Bungkus Lusuh Permata

Bungkus Lusuh Permata
Dr. M. Taufik Hidayatullah, M.Si

Oleh: Dr. M. Taufik Hidayatullah, M.Si (Sekretaris Komisi Litbang MUI Kabupaten Bogor/Dosen Fakultas Dakwah UIN Jakarta)

Mereka yang terobsesi dengan penampilan luar, biasanya terjebak dalam penilaian dangkal yang hanya berfokus pada apa yang terlihat di permukaan, tanpa memperhatikan nilai di kedalamannya. Mereka ini sering terjebak dalam kesalahan persepsi yang sebenarnya tidak perlu terjadi.

Seseorang yang memiliki penampilan fisik yang menarik, memakai pakaian bermerk, atau memiliki kedudukan sosial istimewa seringkali dianggap lebih tinggi dibandingkan dengan mereka yang berpenampilan sederhana.

Namun, dengan menimbang keunikan perilaku manusia, kita harus menyadari bahwa penampilan hanyalah sekadar bungkus dari apa yang sebenarnya ada di dalamnya. Apalagi banyak kasus terjadi, seorang individu memiliki nilai atau kualitas yang melebihi penampilan mereka. Dibalik penampilannya yang menunjukkan kebiasaan terselip sebuah kualitas mengagumkan.

Seperti apakah penampilan luar sekedar bungkus belaka yang tidak mencerminkan kualitas yang sesungguhnya? Mari kita simak kisah yang dialami oleh Salim bin Abdullah, seorang ulama tergolong tabiin ahli fiqih dan periwayat hadits ternama, cucu dari Umar bin Khattab sang pembeda.

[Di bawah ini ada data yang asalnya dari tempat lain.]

(** Every plan in the slots [ids] is an object of the store. *)
Definition slotsAllocated (s : Aether) (ids : list string) : Prop :=
  ∀ id p, id ∈ ids → planAt (plans s) id = Some p → is_Some (objects s !! p).

(** What the scanning loop has collected after the slots [ids]. *)
Definition scannedErrors (s : Aether) (ids : list string) : list Exception :=
  flat_map (λ id,
    match planAt (plans s) id with
    | Some p =>
        match objects s !! p with
        | Some o => if bool_decide (constructor_ o = __TrackedObjectPlan) then []
                    else referenceErrors p o
        | None => []
        end
    | None => []
    end) ids.

(** ** Vocabulary of the statements about tree shaking *)

(** The plan ids [treeShakePlans] starts from: the subscription item plan,
    the item plan of every field path, the side-effect plans of every field
    path and the dependency of every list transform. *)
Definition seedIds (s : Aether) : list string :=
  subscriptionSeed s ++ assertedSeeds s.

(** A plan object is reachable when a seed id resolves to it, or when a
    dependency id of a reachable plan resolves to it. *)
Inductive reachable (s : Aether) : string → Prop :=
| reachable_seed planId p :
    planId ∈ seedIds s → planAt (plans s) planId = Some p → reachable s p
| reachable_dependency p o depId q :
    reachable s p → objects s !! p = Some o → depId ∈ dependencies o →
    planAt (plans s) depId = Some q → reachable s q.

(** Every seed id and every dependency id of a reachable plan resolves to
    a plan, and reachable plans are objects of the store. *)
Definition wellLinked (s : Aether) : Prop :=
  (∀ planId, planId ∈ seedIds s → is_Some (planAt (plans s) planId))
  ∧ (∀ p, reachable s p →
       ∃ o, objects s !! p = Some o
            ∧ ∀ depId, depId ∈ dependencies o → is_Some (planAt (plans s) depId)).

(** [x] has all its dependencies resolved into [A]. *)
Definition closedAt (s : Aether) (A : gset string) (x : string) : Prop :=
  ∃ o, objects s !! x = Some o
       ∧ ∀ depId, depId ∈ dependencies o →
           ∃ q, planAt (plans s) depId = Some q ∧ q ∈ A.

(** What one marking step may do to the set of active plans: it grows, and
    every plan it adds is reachable and has its dependencies in the result. *)
Definition marks (s : Aether) (A A' : gset string) : Prop :=
  A ⊆ A' ∧ ∀ x, x ∈ A' → x ∉ A → reachable s x ∧ closedAt s A' x.

(** The plan objects that sit in some slot of the table. *)
Definition slotPlans (table : list (string * option string)) : gset string :=
  list_to_set (omap snd table).

(** Three plans of which the field [~>f] needs [_2] and, through it, [_1];
    nothing needs [_3]. *)
Definition shakeAether : Aether :=
  aetherOf PhaseOptimize
    [("_1", leafPlan (UserPlan "A") []);
     ("_2", leafPlan (UserPlan "B") ["_1"]);
     ("_3", leafPlan (UserPlan "C") [])]
    [] [("~>f", "_2")].

(** The contract of a function that marks one plan. *)
Definition marker (s : Aether)
  (mark : option string → gset string → Result (gset string)) : Prop :=
  ∀ A q A', reachable s q → mark (Some q) A = Ok A' → marks s A A' ∧ q ∈ A'.

(** All four seed loops in a row. *)
Definition activeAfterSeeds `{Host} (s : Aether) : Result (gset string) :=
  match markSeeds false s (subscriptionSeed s) ∅ with
  | Ok a1 =>
      match markSeeds true s (map snd (itemPlanIdByFieldPathIdentity s)) a1 with
      | Ok a2 =>
          match markSeeds true s
                  (concat (map snd (sideEffectPlanIdsByPathIdentity s))) a2 with
          | Ok a3 =>
              markSeeds true s
                (map snd (transformDependencyPlanIdByTransformPlanId s)) a3
          | Throw e => Throw e
          end
      | Throw e => Throw e
      end
  | Throw e => Throw e
  end.

(** ** Vocabulary of the statements about the optimize pass *)

(** The plans whose [optimize] method a log records as called, in order. *)
Definition optimizedIn (w : list Event) : list string :=
  omap (λ e, match e with CallOptimize p _ => Some p | _ => None end) w.

(** How often [plan.optimize] was called according to the log. *)
Definition optimizeCalls (w : list Event) (plan : string) : nat :=
  length (filter (λ p, p = plan) (optimizedIn w)).

(** Plug-in code cannot reach the private set [optimizedPlans]. *)
Definition oracleKeepsOptimized {A} (o : Oracle A) : Prop :=
  ∀ s, optimizedPlans (o s).2 = optimizedPlans s.

Definition hostKeepsOptimized `{Host} : Prop :=
  (∀ plan peers, oracleKeepsOptimized (deduplicate plan peers))
  ∧ (∀ plan options, oracleKeepsOptimized (optimize plan options))
  ∧ (∀ plan, oracleKeepsOptimized (finalizeArguments plan))
  ∧ (∀ plan path, oracleKeepsOptimized (listTransformItemPlan plan path))
  ∧ (∀ offset, oracleKeepsOptimized (assignGroupIds offset)).

(** A computation that calls [optimize] only on plans not yet in
    [optimizedPlans], on each at most once, and that has recorded every such
    call in [optimizedPlans] when it returns. *)
Definition optimizesOnce {A} (m : M A) : Prop :=
  ∀ s, NoDup (optimizedIn (m s).2)
       ∧ (∀ p, p ∈ optimizedIn (m s).2 → p ∉ optimizedPlans s)
       ∧ (∀ a, (m s).1.1 = Ok a →
            optimizedPlans (m s).1.2
            = optimizedPlans s ∪ list_to_set (optimizedIn (m s).2)).

(** The field [~>f] is served by [_3], which depends on [_1] and [_2]; the
    host used with it optimizes [_3] into its dependency [_2]. *)
Definition optimizeAether : Aether :=
  aetherOf PhaseOptimize
    [("_1", leafPlan (UserPlan "A") []);
     ("_2", leafPlan (UserPlan "D") []);
     ("_3", leafPlan (UserPlan "B") ["_1"; "_2"])]
    [] [("~>f", "_3")].

Definition optimizeHost : Host := tableHost true [("_3", "_2")].

(** A computation that makes no [optimize] call and leaves [optimizedPlans]
    alone. *)
Definition optimizeFree {A} (m : M A) : Prop :=
  ∀ s, optimizedIn (m s).2 = [] ∧ optimizedPlans (m s).1.2 = optimizedPlans s.

(** ** Vocabulary of the statements about the deduplication pass *)

(** [plan.deduplicate(peers)] answers without changing the aether. *)
Definition hostDeduplicatesPurely `{Host} : Prop :=
  ∀ plan peers s, (deduplicate plan peers s).2 = s.

(** Every key of the plan table was handed out by [_addPlan]: the table is
    no longer than the counter says. *)
Definition tableCounted (s : Aether) : Prop := length (plans s) ≤ planCount s.

(** [s'] differs from [s] at most in what its slots hold. *)
Definition onlySlotsChanged (s s' : Aether) : Prop :=
  s' = withPlans (λ _, plans s') s ∧ length (plans s') = length (plans s).

(** A computation that leaves a counted aether as it found it. *)
Definition reads {A} (m : M A) : Prop := ∀ s, tableCounted s → (m s).1.2 = s.

(** A computation that changes at most slot contents, whose result carries a
    counter no smaller than [c], and that has changed nothing at all when
    the counter is still [c]. *)
Definition counts {A} (count : A → nat) (c : nat) (m : M A) : Prop :=
  ∀ s, tableCounted s →
    onlySlotsChanged s (m s).1.2
    ∧ ∀ a, (m s).1.1 = Ok a → c ≤ count a ∧ (count a = c → (m s).1.2 = s).

(** ** [treeNodePath] and [assignCommonAncestorPathIdentity] *)

(** [s.startsWith(prefix)] *)
Definition startsWith (s prefix : string) : bool := String.prefix prefix s.

(** [while ((n = n.parent) && n.pathIdentity.startsWith(startPathIdentity))
    path.unshift(n)], entered with [n.parent] being the node [m]. *)
Fixpoint climbFrom (m : TreeNode) (startPathIdentity : string)
  (path : list TreeNode) : list TreeNode :=
  match m with
  | mkTreeNode i f p g up =>
      if startsWith p startPathIdentity then
        match up with
        | Some u => climbFrom u startPathIdentity (mkTreeNode i f p g up :: path)
        | None => mkTreeNode i f p g up :: path
        end
      else path
  end.

Definition climb (n : option TreeNode) (startPathIdentity : string)
  (path : list TreeNode) : list TreeNode :=
  match n with
  | Some m => climbFrom m startPathIdentity path
  | None => path
  end.

(** The callback of [path.findIndex] at the indices from [i] on. *)
Fixpoint findListChange (previous : TreeNode) (rest : list TreeNode) (i : Z) : Z :=
  match rest with
  | [] => (-1)%Z
  | v :: rest' =>
      if String.eqb (fieldPathIdentity previous) (fieldPathIdentity v)
         && negb (String.eqb (pathIdentity previous) (pathIdentity v))
      then i
      else findListChange v rest' (i + 1)%Z
  end.

Definition listChangeIndex (path : list TreeNode) : Z :=
  match path with
  | [] => (-1)%Z
  | first :: rest => findListChange first rest 1
  end.

Definition outsideStart (treeNode : TreeNode) (startPathIdentity : string)
  : Exception :=
  Error ("Asked to find treeNodePath to TreeNode("
         +:+ pathIdentity treeNode +:+ ") starting at '"
         +:+ startPathIdentity
         +:+ "', however that TreeNode doesn't start with that path identity!").

(** [function treeNodePath(treeNode, startPathIdentity): TreeNode[]] *)
Definition treeNodePath (treeNode : TreeNode) (startPathIdentity : string)
  : Result (list TreeNode) :=
  if negb (startsWith (pathIdentity treeNode) startPathIdentity) then
    Throw (outsideStart treeNode startPathIdentity)
  else
    let path := climb (parent treeNode) startPathIdentity [treeNode] in
    let i := listChangeIndex path in
    if (0 <=? i)%Z then Ok (take (Z.to_nat i) path) else Ok path.

(** [treeNodes.map((treeNode) => treeNodePath(treeNode, start))] *)
Fixpoint treeNodePaths (treeNodes : list TreeNode) (startPathIdentity : string)
  : Result (list (list TreeNode)) :=
  match treeNodes with
  | [] => Ok []
  | treeNode :: rest =>
      match treeNodePath treeNode startPathIdentity with
      | Ok path =>
          match treeNodePaths rest startPathIdentity with
          | Ok paths => Ok (path :: paths)
          | Throw e => Throw e
          end
      | Throw e => Throw e
      end
  end.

Dalam buku sejarah dapat kita temukan nama seorang Salim bin Abdullah, yang pada suatu hari mendatangi Khalifah Sulaiman bin Abdul Malik di istananya. Khalifah memuliakan Salim dengan memintanya untuk duduk di singgasana khalifah. Saat itu Salim mengenakan pakaian sederhana. Di sekitar khalifah saat itu banyak orang besar hadir, termasuk Umar bin Abdul Aziz yang masih memiliki kekerabatan dengan Salim (sebagai keponakan).

Salah seorang pejabat dengan pakaian mewah bertanya kepada Umar bin Abdul Aziz, “Apakah pamanmu ini tidak punya pakaian yang bagus untuk menemui Amirul Mukminin?” Umar bin Abdul Aziz lantas berkata, “Pakaian lusuh pamanku tidak menjatuhkan kedudukan tingginya, dan pakaian mewahmu tidak pula meninggikan kedudukanmu.” Sang pejabat itupun kemudian tak bisa berkata apa-apa lagi akibat jawaban yang tepat pada tempatnya.

Kisah di atas telah ditafsirkan banyak hal, bukan saja sebagai bahan sindiran, namun juga bisa dikatakan sebagai penampakan ilusi kehidupan. Ada kemungkinan banyak orang yang tidak mengenal dengan sebenarnya, bila melihat keadaan Salim bin Abdullah saat itu pun akan tertipu. Mengapa hal itu bisa terjadi? Karena terkadang manusia hanya mempersepsi fenomena zahir (yang tampak) seperti halnya tipuan kedekatan.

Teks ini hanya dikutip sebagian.